Sumidos en la neblinosa luz, los jugadores lanzaban vivas maldiciones en voz bajá a medida que las cartas iban saliendo del dispensador y quedaban boca arriba en la mesa. Cada vez que caía una carta, los ganadores recogían sus ganancias y el perdedor jugaba la siguiente carta viva que se extraía de la baraja.
Johnny jugó el tres durante toda la mano sin que cayera. Apostó doce veces y ganó ciento treinta dólares en la ronda.
Chink Charlie entró en la habitación con paso tambaleante, agitando un puñado de billetes.
—Abrid paso a un jugador veterano —dijo en un tono áspero causado por el whisky.
Johnny estaba sentado de espaldas a la puerta y no se giró para mirar. Barajó las cartas, igualó los bordes de la baraja y puso esta en la mesa.
—Corta, K. C. —dijo.
Los demás jugadores le habían lanzado una mirada a Chink. Ahora lanzaron otra a Johnny. Después dejaron de mirar.
—Imagino que no tengo prohibido participar en esta puta partida —dijo Chink.
—Nunca he prohibido jugar a un hombre con dinero —contestó Johnny con su voz inexpresiva, sin girar la cabeza—. Pony, levántate y déjale tu asiento a este jugador.
Pony Boy se puso en pie y Chink se dejó caer en su silla.
—Esta noche me siento con suerte —dijo Chink, tirando el dinero en la mesa—. Todo lo que quiero ganar son diez de los grandes. ¿Qué te parece, Johnny? ¿Tienes diez de los grandes que perder?

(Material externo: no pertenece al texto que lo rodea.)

(** ** Bulk status update *)

Lemma find_map_by_id (f : Task -> Task) (pk : Z) (l : list Task) :
  (forall t, id (f t) = id t) ->
  ORM.get pk (map f l) = option_map f (ORM.get pk l).
Proof.
  intros Hf. unfold ORM.get. induction l as [|t l IH]; simpl; [reflexivity|].
  rewrite Hf. destruct (Z.eqb (id t) pk); [reflexivity | exact IH].
Qed.

(** X4. bulk_update_status never raises and never validates: it returns
    the number of rows whose id is listed and overwrites the status of
    exactly those rows with the given text, leaving every other column
    (updated_at included), every other row and the key counter as they
    are.  An empty id list changes nothing; running it twice is the same
    as running it once.  With a status of the enumeration it keeps a
    well-formed table well-formed; with any other status and a selected
    row it leaves a row whose status is outside the enumeration. *)
Theorem bulk_update_status_spec (ids : list Z) (s : string) (st : Store) :
  let n := Z.of_nat (List.length (filter (ORM.id_in ids) (rows st))) in
  let st' :=
    mkStore (map (fun t => if ORM.id_in ids t then set_status s t else t)
                 (rows st))
            (next_id st) in
  bulk_update_status ids s st = Returns n st' /\
  0 <= n <= Z.of_nat (List.length (rows st)) /\
  (forall pk,
     ORM.get pk (rows st') =
     option_map (fun t => if ORM.id_in ids t then set_status s t else t)
                (ORM.get pk (rows st))) /\
  (ids = [] -> n = 0 /\ st' = st) /\
  bulk_update_status ids s st' = Returns n st' /\
  (store_ok st -> Py.str_in s valid_statuses = true -> store_ok st') /\
  (Py.str_in s valid_statuses = false -> 0 < n -> ~ choices_ok st').
Proof.
  intros n st'.
  assert (Hid : forall t,
            id (if ORM.id_in ids t then set_status s t else t) = id t).
  { intros t. destruct (ORM.id_in ids t); reflexivity. }
  assert (Hhit : forall t,
            ORM.id_in ids (if ORM.id_in ids t then set_status s t else t)
            = ORM.id_in ids t).
  { intros t. destruct (ORM.id_in ids t) eqn:E; exact E. }
  repeat match goal with |- _ /\ _ => split end.
  - reflexivity.
  - unfold n. lia.
  - unfold n. apply inj_le. apply filter_length_le.
  - intros pk. unfold st'. simpl. now apply find_map_by_id.
  - intros ->. split.
    + unfold n. rewrite (filter_none _ (rows st)) by reflexivity.
      reflexivity.
    + unfold st'. simpl. rewrite map_id. now destruct st.
  - unfold bulk_update_status, atomic, st'. simpl. f_equal.
    + unfold n. f_equal.
      induction (rows st) as [|t l IH]; simpl; [reflexivity|].
      rewrite Hhit. destruct (ORM.id_in ids t); simpl; now rewrite IH.
    + f_equal. rewrite map_map. apply map_ext. intros t.
      rewrite Hhit. destruct (ORM.id_in ids t); reflexivity.
  - intros Hok Hs. unfold st'. apply store_ok_map; [exact Hok | exact Hid |].
    intros t Ht. destruct Hok as (_ & _ & Hrows).
    destruct (Hrows t Ht) as (H1 & H2 & H3 & H4).
    destruct (ORM.id_in ids t); repeat split; assumption.
  - intros Hs Hn Hch.
    destruct (filter (ORM.id_in ids) (rows st)) as [|t l] eqn:E;
      [unfold n in Hn; try rewrite E in Hn; simpl in Hn; lia|].
    assert (Hin : In t (filter (ORM.id_in ids) (rows st)))
      by (rewrite E; now left).
    apply filter_In in Hin. destruct Hin as [Hin Ht].
    assert (Hin' : In (set_status s t) (rows st')).
    { unfold st'. simpl. apply in_map_iff. exists t. now rewrite Ht. }
    destruct (Hch _ Hin') as [_ H].
    change (Py.str_in s valid_statuses = true) in H. congruence.
Qed.

(** ** Creating *)

Lemma is_valid_inl_eq (partial : bool) (d : dict) errs :
  is_valid partial d = inl errs ->
  errs = fst (collect partial d writable_fields) /\ errs <> [].
Proof.
  unfold is_valid. destruct (collect partial d writable_fields) as [e ret].
  destruct e; [discriminate|]. intros H. inversion H. split; [reflexivity|].
  discriminate.
Qed.

Lemma error_keys_writable (partial : bool) (d : dict) errs k e :
  is_valid partial d = inl errs -> In (k, e) errs ->
  In k ["title"; "description"; "priority"; "status"; "due_date"].
Proof.
  intros H Hin. apply is_valid_inl_eq in H. destruct H as [-> _].
  apply collect_errors in Hin. destruct Hin as (f & Hf & <- & _).
  rewrite <- writable_fields_eq. now apply in_map.
Qed.

(** X5. create answers 201 exactly when the body supplies every required
    field and every supplied field is valid.  It then appends one row
    under the next primary key, with both timestamps at the time of the
    request and a title, priority and status that satisfy the validators,
    answers with the representation of that row and advances the key
    counter by one.  Otherwise it answers 400, leaves the store as it is,
    and reports a non-empty error object, keyed by writable fields only,
    beside the body it received. *)
Theorem create_spec now request st :
  let r := TaskViewSet_create now request st in
  (status_code (fst r) = HTTP_201_CREATED <->
     required_supplied (data request) /\ supplied_valid (data request)) /\
  (status_code (fst r) = HTTP_201_CREATED ->
     exists t,
       fst r = mkResponse (VDict (to_representation t)) HTTP_201_CREATED /\
       rows (snd r) = (rows st ++ [t])%list /\
       next_id (snd r) = next_id st + 1 /\
       id t = next_id st /\ created_at t = now /\ updated_at t = now /\
       row_ok t) /\
  (status_code (fst r) <> HTTP_201_CREATED ->
     snd r = st /\
     exists errs,
       fst r = mkResponse
                 (VDict [("errors", errors_value errs);
                         ("received_data", VDict (data request));
                         ("message", VStr "Validation failed")])
                 HTTP_400_BAD_REQUEST /\
       errs <> [] /\
       forall k e, In (k, e) errs ->
         In k ["title"; "description"; "priority"; "status"; "due_date"]).
Proof.
  intros r. unfold r, TaskViewSet_create.
  pose proof (is_valid_ok_iff false (data request)) as Hiff.
  rewrite all_ok_full in Hiff.
  destruct (is_valid false (data request)) as [errs|vd] eqn:Hv.
  - simpl. split; [|split].
    + split; [discriminate|]. intros H. apply Hiff in H.
      destruct H as [? H]. discriminate.
    + discriminate.
    + intros _. split; [reflexivity|]. exists errs.
      split; [reflexivity|]. split.
      * now apply is_valid_inl_eq in Hv.
      * intros k e. exact (error_keys_writable false (data request) errs k e Hv).
  - pose proof (created_row_ok (data request) vd now Hv) as Hrow.
    set (t0 := set_all (new_instance now) vd) in *.
    assert (Hc : created_at t0 = now)
      by (unfold t0; now rewrite set_all_created_at).
    assert (Hu : updated_at t0 = now).
    { unfold t0, set_all. clear.
      generalize (new_instance now) (eq_refl : updated_at (new_instance now) = now).
      induction vd as [|[k v] vd IH]; intros t Ht; simpl; [exact Ht|].
      apply IH. rewrite <- Ht. destruct v; simpl; split_eqb; reflexivity. }
    simpl. split; [|split].
    + split; [intros _; apply Hiff; eauto | reflexivity].
    + intros _. eexists. split; [reflexivity|].
      destruct Hrow as (H1 & H2 & H3 & H4).
      repeat split; assumption.
    + intros H. now contradiction H.
Qed.

(** ** Lookups by primary key *)

(** Without query parameters, and with unique primary keys, the handlers
    look a task up as the services do. *)
Lemma get_object_plain (body : dict) (pk : Z) (st : Store) :
  pk_unique st ->
  TaskViewSet_get_object (plain_request body) pk st = ORM.get pk (rows st).
Proof.
  intros Hpk. unfold TaskViewSet_get_object. rewrite get_queryset_eq.
  unfold matches. simpl. rewrite filter_true.
  apply get_permutation; [exact Hpk | apply order_by_perm].
Qed.

(** X6. Create then retrieve.  On a well-formed table, the id a successful
    create gives out was not in use before (retrieving it answered 404),
    and retrieving it afterwards answers 200 with exactly the body the
    create answered with. *)
Theorem create_then_retrieve now request st resp st' :
  store_ok st ->
  TaskViewSet_create now request st = (resp, st') ->
  status_code resp = HTTP_201_CREATED ->
  forall body,
    TaskViewSet_retrieve (plain_request body) (next_id st) st = not_found /\
    TaskViewSet_retrieve (plain_request body) (next_id st) st'
      = mkResponse (response_data resp) HTTP_200_OK.
Proof.
  intros Hok Hrun Hcode body. unfold TaskViewSet_create in Hrun.
  destruct (is_valid false (data request)) as [errs|vd] eqn:Hv;
    inversion Hrun; subst; [discriminate Hcode|].
  pose proof (store_ok_insert (set_all (new_instance now) vd) st Hok
                (created_row_ok (data request) vd now Hv)) as Hok'.
  unfold TaskViewSet_retrieve. split.
  - rewrite get_object_plain by apply Hok.
    replace (ORM.get (next_id st) (rows st)) with (@None Task); [reflexivity|].
    symmetry. apply get_none. intros t Ht.
    destruct Hok as (_ & Hid & _). apply Hid in Ht. lia.
  - rewrite get_object_plain by apply Hok'.
    set (t := fst (ORM.insert_row (set_all (new_instance now) vd) st)).
    assert (E : ORM.get (next_id st)
                  (rows (snd (ORM.insert_row (set_all (new_instance now) vd) st)))
                = Some t).
    { destruct Hok' as (Hpk' & _). refine (get_unique _ t Hpk' _).
      simpl. apply in_or_app. right. now left. }
    change (match
              ORM.get (next_id st)
                (rows (snd (ORM.insert_row (set_all (new_instance now) vd) st)))
            with
            | Some instance =>
                mkResponse (VDict (to_representation instance)) HTTP_200_OK
            | None => not_found
            end = mkResponse (VDict (to_representation t)) HTTP_200_OK).
    now rewrite E.
Qed.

Los jugadores miraron de nuevo a Chink, después otra vez a Johnny, luego a la nada.
El rostro de Johnny no varió su expresión, su voz no se alteró.
—No juego para perder, amigo, más vale que te enteres. Pero puedes jugar en mi club mientras tengas dinero, y salir de aquí con todo lo que hayas ganado. Bien, ¿quién quiere robar? —preguntó.
Nadie se movió para robar carta de la baraja.
—No me das miedo —dijo Chink, y robó una de la parte de abajo.
Johnny le hizo poner cien dólares. Cuando Chink cubrió la apuesta, se quedó con sólo diecinueve dólares.
Johnny sacó la reina.
Doc la jugó.
Chink apostó diez dólares en su contra.
La reina de corazones fue la siguiente en salir.
—Alguna serpiente negra está besando a mi chica[5] —comentó alguien.
Chink cogió los veinte dólares.
Johnny puso la baraja en el dispensador y sacó otra vez para sí el tres de picas.
—Un rayo nunca cae dos veces en el mismo lugar —dijo Bad Eye Lewis.
—Tío, no empieces a hablar sobre rayos —advirtió Crying Shine—. Estás sentado justo en medio de una tormenta.
Johnny sacó el dos de tréboles para Doc, quien tenía prioridad para elegir otra carta viva.
Doc la miró con asco.
—Preferiría que me mordiera el culo una boa constrictor a jugar un puto dos negro —dijo.
—¿Quieres pasarlo? —preguntó Johnny.
—Qué demonios —dijo Doc—, yo no elijo las cartas que me tocan. Tú pones, moreno —le dijo a Chink.
—Eso te costará veinte pavos —respondió Chink.
—Tengo más que suficiente, hijo —dijo Doc, cubriendo la apuesta.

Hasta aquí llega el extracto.